▶ WHAT TO DO
The stretch wanted below opens at the line containing "(forall k' e', k'" and closes at the line containing "Record outer_inv (align". Please return it exactly, with no other lines.

▶ SOURCE DATA
Lemma overlap_turn m0 i e0 s :
  m0 !! i = Some e0 -> e_type e0 = MEMMAP_USABLE -> overlap_inv m0 i e0 s ->
  turn_ok (overlap_body max_entries i) (overlap_inv m0 i e0) (overlap_variant max_entries i)
    (overlap_post m0 i e0) exhausted s.
Proof.
  destruct s as [m j]. intros H0 Ht0 (ei & Inv & Hj). cbn [fst snd] in *. unfold turn_ok.
  destruct (decide (j < length m)%nat) as [Hlt|Hge].
  2: { unfold overlap_body. rewrite (proj2 (Nat.ltb_ge _ _)) by lia. cbn.
       exists m, ei. split; [done|]. by replace (length m) with j by lia. }
  destruct (decide (j = i)) as [->|Hji].
  { unfold overlap_body. rewrite (proj2 (Nat.ltb_lt _ _) Hlt), Nat.eqb_refl.
    eapply overlap_skip; eauto. }
  destruct (lookup_lt_is_Some_2 m j Hlt) as [ej Hej].
  destruct (in_shrink _ _ _ _ _ _ Inv) as [Hok _].
  rewrite (overlap_body_step _ _ _ _ _ (in_i _ _ _ _ _ _ Inv) Hej Hji Hok).
  destruct (entry_top ej) as [tj|] eqn:Hokj;
    [apply entry_top_Some in Hokj as [-> Hokj]|apply entry_top_None in Hokj].
  2: { eapply overlap_skip; [done|done|]. right. intros e He. congruence. }
  case_if.
  { eapply overlap_skip; [done|done|]. right. intros e He _ a.
    rewrite Hej in He. injection He as <-. unfold covers, e_top. lia. }
  pose proof (in_wf _ _ _ _ _ _ Inv) as Hwf. rewrite Forall_lookup in Hwf.
  destruct (Hwf j ej Hej) as (_ & Hl' & _).
  destruct ((e_base ej <=? e_base ei) && (e_top ei <=? e_top ej)) eqn:Hcont.
  - bool_hyps. by eapply overlap_contained.
  - pose proof (overlap_cut _ _ _ _ _ _ _ H0 Ht0 Inv Hej Hji Hokj ltac:(lia) Hcont) as Hcut.
    assert (length (cut ei ej).2 <= 1)%nat by (unfold cut; cbn; case_if; simpl; lia).
    destruct (cut ei ej) as [ei' ext]. pose proof (in_len _ _ _ _ _ _ Inv).
    case_if; [done|]. apply Hcut. simpl in *. destruct Hb0; bool_hyps; lia.
Qed.

Lemma overlap_loop_spec m0 i e0 :
  map_wf max_entries m0 -> m0 !! i = Some e0 -> e_type e0 = MEMMAP_USABLE -> entry_ok e0 ->
  res_post (overlap_post m0 i e0) exhausted (overlap_loop max_entries m0 i).
Proof.
  intros Hwf H0 Ht0 Hok. eapply loop_spec.
  - intros s. by apply overlap_turn.
  - exists e0. split; [by apply inner_inv_start|simpl; lia].
  - cbn. rewrite (entry_len_lookup _ _ _ H0). destruct Hwf as [_ Hwf]. rewrite Forall_lookup in Hwf.
    destruct (Hwf i e0 H0) as (? & ? & ?). nia.
Qed.

(** An entry that overflows is deleted, unless it is alone in the map. *)
Lemma overlap_loop_overflow m0 i e0 :
  m0 !! i = Some e0 -> ~ entry_ok e0 -> (0 <= e_length e0) ->
  res_post (fun x => x = InnerDel m0 \/ (x = InnerEnd m0 /\ length m0 = 1%nat))
    no_panic (overlap_loop max_entries m0 i).
Proof.
  intros H0 Hok Hl. pose proof (lookup_lt_Some _ _ _ H0) as Hlt.
  eapply (loop_spec _ (fun s => s.1 = m0 /\ (s.2 = 0 \/ (s.2 = 1 /\ i = 0))%nat /\ (s.2 <= length m0)%nat)).
  - intros [m j] (Hm & Hj & Hjl). cbn [fst snd] in *. subst m. unfold turn_ok, overlap_body.
    case_if.
    { right. split; [done|]. lia. }
    case_if.
    { cbn [res_post fst snd overlap_variant]. rewrite (entry_len_lookup _ _ _ H0).
      split_and!; [done|lia|lia|nia|lia]. }
    rewrite (rd_lookup _ _ _ H0). cbn [rbind]. rewrite (proj2 (entry_top_None e0) Hok). cbn. by left.
  - cbn. split_and!; [done|lia|lia].
  - cbn. rewrite (entry_len_lookup _ _ _ H0). nia.
Qed.

(** ** The outer loop

    What a pass may change: the other types keep their addresses, usable
    memory is never invented, and what disappears is claimed by another type. *)
Definition sem_sub (m m' : list memmap_entry) : Prop :=
  (forall t a, t <> MEMMAP_USABLE -> has_type m' t a <-> has_type m t a) /\
  (forall a, usable_at m' a -> usable_at m a).

Definition sem_keep (m m' : list memmap_entry) : Prop :=
  forall a, usable_at m a -> usable_at m' a \/ claimed_at m a.

Lemma sem_sub_claimed m m' a : sem_sub m m' -> claimed_at m' a <-> claimed_at m a.
Proof.
  intros [H _]. unfold claimed_at. split; intros (t & Ht & Hh); exists t; split; try done; by apply H.
Qed.

Lemma sem_sub_trans m1 m2 m3 : sem_sub m1 m2 -> sem_sub m2 m3 -> sem_sub m1 m3.
Proof.
  intros [H1 H1'] [H2 H2']. split; [|auto]. intros t a Ht. by rewrite H2, H1.
Qed.

Lemma sem_keep_trans m1 m2 m3 :
  sem_sub m1 m2 -> sem_keep m1 m2 -> sem_keep m2 m3 -> sem_keep m1 m3.
Proof.
  intros Hs H1 H2 a Ha. destruct (H1 a Ha) as [Hu|]; [|by right].
  destruct (H2 a Hu) as [|Hc]; [by left|]. right. by apply (sem_sub_claimed m1 m2).
Qed.

(** Dropping an entry that covers nothing, and shrinking a usable entry. *)
Lemma sem_drop m i e :
  m !! i = Some e -> e_type e = MEMMAP_USABLE -> sem_sub m (swap_remove m i).
Proof.
  intros Hi Ht. split.
  - intros t a Hne. rewrite (has_type_swap_remove m i e) by done. split; [by right|].
    intros [(_ & ? & _)|]; [congruence|done].
  - intros a Ha. apply (has_type_swap_remove m i e); [done|]. by right.
Qed.

Lemma sem_drop_keep m i e :
  m !! i = Some e -> (forall a, entry_ok e -> ~ covers e a) -> sem_keep m (swap_remove m i).
Proof.
  intros Hi Hno a Ha. apply (has_type_swap_remove m i e) in Ha as [(? & _ & Hc)|]; [|by left|done].
  by destruct (Hno a).
Qed.

Lemma sem_shrink m i e e' :
  m !! i = Some e -> e_type e = MEMMAP_USABLE -> e_type e' = e_type e ->
  (entry_ok e' -> entry_ok e) -> (forall a, covers e' a -> covers e a) ->
  sem_sub m (<[i := e']> m).
Proof.
  intros Hi Ht Ht' Hok Hc. split.
  - intros t a Hne. rewrite (has_type_insert _ _ _ _ _ _ Hi), (has_type_at _ _ _ _ _ Hi).
    split; (intros [(_ & ? & _)|]; [congruence|by right]).
  - intros a. unfold usable_at. rewrite (has_type_insert _ _ _ _ _ _ Hi), (has_type_at _ _ _ _ _ Hi).
    rewrite Ht'. intros [(? & ? & ?)|]; [left|right]; auto.
Qed.

Lemma sem_inner m0 i e0 m j ei :
  m0 !! i = Some e0 -> e_type e0 = MEMMAP_USABLE -> entry_ok e0 ->
  inner_inv m0 i e0 m j ei -> sem_sub m0 m /\ sem_keep m0 m.
Proof.
  intros H0 Ht0 Hok Inv. split; [split|].
  - intros t a Ht. by eapply in_other.
  - intros a. by eapply in_usable.
  - intros a Ha. by apply (in_keep _ _ _ _ _ _ Inv).
Qed.

(** ** [align_entry] *)
Definition page_aligned (e : memmap_entry) : Prop :=
  e_base e mod PAGE_SIZE = 0 /\ e_length e mod PAGE_SIZE = 0.

Lemma align_entry_spec e :
  entry_wf e -> e_type e = MEMMAP_USABLE ->
  let '(b, e') := align_entry e in
  entry_wf e' /\ e_type e' = e_type e /\ e_length e' <= e_length e /\
  e_base e <= e_base e' /\ e_top e' <= e_top e /\ (entry_ok e' -> entry_ok e) /\
  (b = true -> 0 < e_length e' /\ page_aligned e').
Proof.
  intros Hwf Ht. pose proof Hwf as (Hb & Hl & Hm). unfold align_entry, PAGE_SIZE.
  case_if; [split_and!; done|].
  destruct (ALIGN_UP (e_base e) 4096) as [b|] eqn:E; [|split_and!; done].
  apply align_up_Some in E as (_ & Hbb & Hmod & Hb64); [|lia|lia|lia].
  rewrite (wrap_small 64) by lia.
  pose proof (align_down_spec (e_length e - (b - e_base e)) 4096 ltac:(lia)) as Hd.
  pose proof (align_down_mod (e_length e - (b - e_base e)) 4096 ltac:(lia)) as Hdm.
  pose proof (align_down_nonneg (e_length e - (b - e_base e)) 4096 ltac:(lia) ltac:(lia)) as Hdn.
  set (L := align_down _ _) in *. unfold entry_wf, entry_ok, e_top, page_aligned, PAGE_SIZE.
  cbn [set_range e_base e_length e_type]. split_and!; try lia.
  intros Hok. pose proof (Z.div_mod b 4096). pose proof (Z.div_mod L 4096).
  change (2 ^ 64) with (4096 * 2 ^ 52) in *. lia.
Qed.

(** ** Entries the outer loop is done with *)
Definition settled (align : bool) (m : list memmap_entry) (k : nat) : Prop :=
  forall e, m !! k = Some e -> e_type e = MEMMAP_USABLE ->
  0 < e_length e /\ ((2 <= length m)%nat -> entry_ok e) /\
  (align = true -> page_aligned e) /\
  (forall k' e', k' <> k -> m !! k' = Some e' -> entry_ok e -> entry_ok e' ->
   forall a, ~ (covers e a /\ covers e' a)).

Lemma settled_inner align m0 i e0 m j ei k :
  m0 !! i = Some e0 -> e_type e0 = MEMMAP_USABLE -> entry_ok e0 ->
  inner_inv m0 i e0 m j ei -> k <> i -> (k < length m0)%nat ->
  settled align m0 k -> settled align m k.
Proof.
  intros H0 Ht0 Hok0 Inv Hki Hk Hs e He Ht.
  pose proof (lookup_lt_Some _ _ _ H0) as Hi.
  rewrite (in_old _ _ _ _ _ _ Inv) in He by done.
  destruct (Hs e He Ht) as (Hpos & Hok & Hal & Hap).
  split_and!; [done|intros _; apply Hok; lia|done|].
  intros k' e' Hk' He' Hoke Hoke' a [Ha Ha'].
  destruct (decide (k' = i)) as [->|Hk'i].
  - rewrite (in_i _ _ _ _ _ _ Inv) in He'. injection He' as <-.
    destruct (in_shrink _ _ _ _ _ _ Inv) as [_ Hsub].
    apply (Hap i e0 ltac:(lia) H0 Hoke Hok0 a). auto.
  - destruct (decide (k' < length m0)%nat) as [Hlt|Hge].
    + rewrite (in_old _ _ _ _ _ _ Inv) in He' by done. by apply (Hap k' e' Hk' He' Hoke Hoke' a).
    + destruct (in_new _ _ _ _ _ _ Inv k' e' ltac:(lia) He') as (_ & _ & Hsub).
      apply (Hap i e0 ltac:(lia) H0 Hoke Hok0 a). auto.
Qed.

Lemma settled_shrink align m i e e' k :
  m !! i = Some e -> (entry_ok e' -> entry_ok e) -> (forall a, covers e' a -> covers e a) ->
  k <> i -> settled align m k -> settled align (<[i := e']> m) k.
Proof.
  intros Hi Hok Hsub Hki Hs x Hx Ht. rewrite list_lookup_insert_ne in Hx by done.
  destruct (Hs x Hx Ht) as (Hpos & Hokx & Hal & Hap). rewrite length_insert.
  split_and!; [done..|]. intros k' y Hk' Hy Hox Hoy a [Ha Ha'].
  destruct (decide (k' = i)) as [->|].
  - rewrite list_lookup_insert_eq in Hy by (by eapply lookup_lt_Some). injection Hy as <-.
    apply (Hap i e ltac:(done) Hi Hox (Hok Hoy) a). auto.
  - rewrite list_lookup_insert_ne in Hy by done. by apply (Hap k' y Hk' Hy Hox Hoy a).
Qed.

Record outer_inv (align : bool) (m0 m : list memmap_entry) (i : nat) : Prop := {
  out_wf : map_wf max_entries m;
  out_i : (i <= length m)%nat;
  out_settled : forall k, (k < i)%nat -> settled align m k;
  out_sub : sem_sub m0 m;
  out_keep : align = false -> sem_keep m0 m;
}.

Lemma outer_inv_start align m : map_wf max_entries m -> outer_inv align m m 0.
Proof.
  intros H. split; [done|lia|intros; lia|split; intros; [done|done]|].
  intros _ a Ha. by left.
Qed.

(** Advancing over an entry that is settled, or deleting the entry at [i]. *)
Lemma outer_inv_next align m0 m i :
  outer_inv align m0 m i -> (i < length m)%nat -> settled align m i -> outer_inv align m0 m (S i).
Proof.
  intros Inv Hi Hs. destruct Inv. split; try done.
  intros k Hk. destruct (decide (k = i)) as [->|]; [done|]. apply out_settled0. lia.
Qed.

Lemma map_wf_remove m i e : m !! i = Some e -> map_wf max_entries m -> map_wf max_entries (swap_remove m i).
Proof.
  intros Hi [Hlen Hwf]. split; [rewrite (length_swap_remove m i e) by done; lia|].
  rewrite (swap_remove_perm m i e Hi) in Hwf. by inversion Hwf.
Qed.

Lemma outer_inv_delete align m0 m i j e :
  outer_inv align m0 m j -> m !! i = Some e -> e_type e = MEMMAP_USABLE ->
  (align = false -> forall a, entry_ok e -> ~ covers e a) ->
  outer_inv align m0 (swap_remove m i) 0.
Proof.
  intros Inv Hi Ht Hno. destruct Inv. split.
  - by eapply map_wf_remove.
  - lia.
  - intros; lia.
  - eapply sem_sub_trans; [done|by eapply sem_drop].
  - intros Hal. eapply sem_keep_trans; [done|auto|eapply sem_drop_keep; eauto].
Qed.

Lemma outer_inv_inner align m0 m i e m1 ei :
  outer_inv align m0 m i -> m !! i = Some e -> e_type e = MEMMAP_USABLE -> entry_ok e ->
  inner_inv m i e m1 (length m1) ei -> outer_inv align m0 m1 i.
Proof.
  intros Inv Hi Ht Hok In. pose proof (lookup_lt_Some _ _ _ Hi) as Hlt.
  destruct (sem_inner _ _ _ _ _ _ Hi Ht Hok In) as [Hsub Hkeep]. split.
  - split; [apply (in_len _ _ _ _ _ _ In)|apply (in_wf _ _ _ _ _ _ In)].
  - pose proof (in_grow _ _ _ _ _ _ In). lia.
  - intros k Hk. eapply settled_inner; try done; [lia|lia|]. by apply (out_settled _ _ _ _ Inv).
  - eapply sem_sub_trans; [apply (out_sub _ _ _ _ Inv)|done].
  - intros Hal. eapply sem_keep_trans; [apply (out_sub _ _ _ _ Inv)|by apply (out_keep _ _ _ _ Inv)|done].
Qed.

(** ** Termination: bytes of usable memory, then entries, then the index *)
Definition bulk (m : list memmap_entry) : Z :=
  usable_total m * (Z.of_nat max_entries + 1) + Z.of_nat (length m).

Lemma bulk_nonneg m : Forall entry_wf m -> 0 <= bulk m.
Proof. intros H. pose proof (usable_total_nonneg m H). unfold bulk. nia. Qed.

Lemma separate_variant_bulk m i :
  separate_variant max_entries (m, i)
  = bulk m * (Z.of_nat max_entries + 2) + (Z.of_nat (length m) - Z.of_nat i).
Proof. done. Qed.

Lemma variant_restart m m' i :
  map_wf max_entries m' -> (i <= length m)%nat -> bulk m' < bulk m ->
  0 <= separate_variant max_entries (m', 0%nat) < separate_variant max_entries (m, i).
Proof.
  intros [Hlen Hwf] Hi Hb. pose proof (bulk_nonneg m' Hwf). rewrite !separate_variant_bulk. nia.
Qed.

Lemma bulk_same m m' :
  (length m <= max_entries)%nat -> (length m' <= max_entries)%nat -> bulk m' = bulk m ->
  length m' = length m.
Proof.
  unfold bulk. intros H1 H2 H.
  assert (usable_total m = usable_total m' \/ usable_total m < usable_total m'
          \/ usable_total m' < usable_total m) as [?|[?|?]] by lia; nia.
Qed.

Lemma variant_next m m' i :
  map_wf max_entries m -> map_wf max_entries m' -> (i < length m')%nat -> (i < length m)%nat ->
  bulk m' <= bulk m ->
  0 <= separate_variant max_entries (m', S i) < separate_variant max_entries (m, i).
Proof.
  intros [Hlen Hwf] [Hlen' Hwf'] Hi' Hi Hb.
  pose proof (bulk_nonneg m' Hwf'). pose proof (bulk_nonneg m Hwf).
  destruct (decide (bulk m' = bulk m)) as [Heq|Hne].
  - pose proof (bulk_same m m' Hlen Hlen' Heq). rewrite !separate_variant_bulk. nia.
  - rewrite !separate_variant_bulk. nia.
Qed.

Lemma bulk_remove m i e :
  m !! i = Some e -> entry_wf e -> bulk (swap_remove m i) < bulk m.
Proof.
  intros Hi (_ & Hl & _). unfold bulk. rewrite (length_swap_remove m i e Hi).
  pose proof (lookup_lt_Some _ _ _ Hi).
  rewrite (usable_total_perm _ _ (swap_remove_perm m i e Hi)). cbn [usable_total foldr].
  fold (usable_total (swap_remove m i)). case_if; nia.
Qed.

▶ WRITTEN ANSWER
  (forall k' e', k' <> k -> m !! k' = Some e' -> entry_ok e -> entry_ok e' ->
   forall a, ~ (covers e a /\ covers e' a)).

Lemma settled_inner align m0 i e0 m j ei k :
  m0 !! i = Some e0 -> e_type e0 = MEMMAP_USABLE -> entry_ok e0 ->
  inner_inv m0 i e0 m j ei -> k <> i -> (k < length m0)%nat ->
  settled align m0 k -> settled align m k.
Proof.
  intros H0 Ht0 Hok0 Inv Hki Hk Hs e He Ht.
  pose proof (lookup_lt_Some _ _ _ H0) as Hi.
  rewrite (in_old _ _ _ _ _ _ Inv) in He by done.
  destruct (Hs e He Ht) as (Hpos & Hok & Hal & Hap).
  split_and!; [done|intros _; apply Hok; lia|done|].
  intros k' e' Hk' He' Hoke Hoke' a [Ha Ha'].
  destruct (decide (k' = i)) as [->|Hk'i].
  - rewrite (in_i _ _ _ _ _ _ Inv) in He'. injection He' as <-.
    destruct (in_shrink _ _ _ _ _ _ Inv) as [_ Hsub].
    apply (Hap i e0 ltac:(lia) H0 Hoke Hok0 a). auto.
  - destruct (decide (k' < length m0)%nat) as [Hlt|Hge].
    + rewrite (in_old _ _ _ _ _ _ Inv) in He' by done. by apply (Hap k' e' Hk' He' Hoke Hoke' a).
    + destruct (in_new _ _ _ _ _ _ Inv k' e' ltac:(lia) He') as (_ & _ & Hsub).
      apply (Hap i e0 ltac:(lia) H0 Hoke Hok0 a). auto.
Qed.

Lemma settled_shrink align m i e e' k :
  m !! i = Some e -> (entry_ok e' -> entry_ok e) -> (forall a, covers e' a -> covers e a) ->
  k <> i -> settled align m k -> settled align (<[i := e']> m) k.
Proof.
  intros Hi Hok Hsub Hki Hs x Hx Ht. rewrite list_lookup_insert_ne in Hx by done.
  destruct (Hs x Hx Ht) as (Hpos & Hokx & Hal & Hap). rewrite length_insert.
  split_and!; [done..|]. intros k' y Hk' Hy Hox Hoy a [Ha Ha'].
  destruct (decide (k' = i)) as [->|].
  - rewrite list_lookup_insert_eq in Hy by (by eapply lookup_lt_Some). injection Hy as <-.
    apply (Hap i e ltac:(done) Hi Hox (Hok Hoy) a). auto.
  - rewrite list_lookup_insert_ne in Hy by done. by apply (Hap k' y Hk' Hy Hox Hoy a).
Qed.

Record outer_inv (align : bool) (m0 m : list memmap_entry) (i : nat) : Prop := {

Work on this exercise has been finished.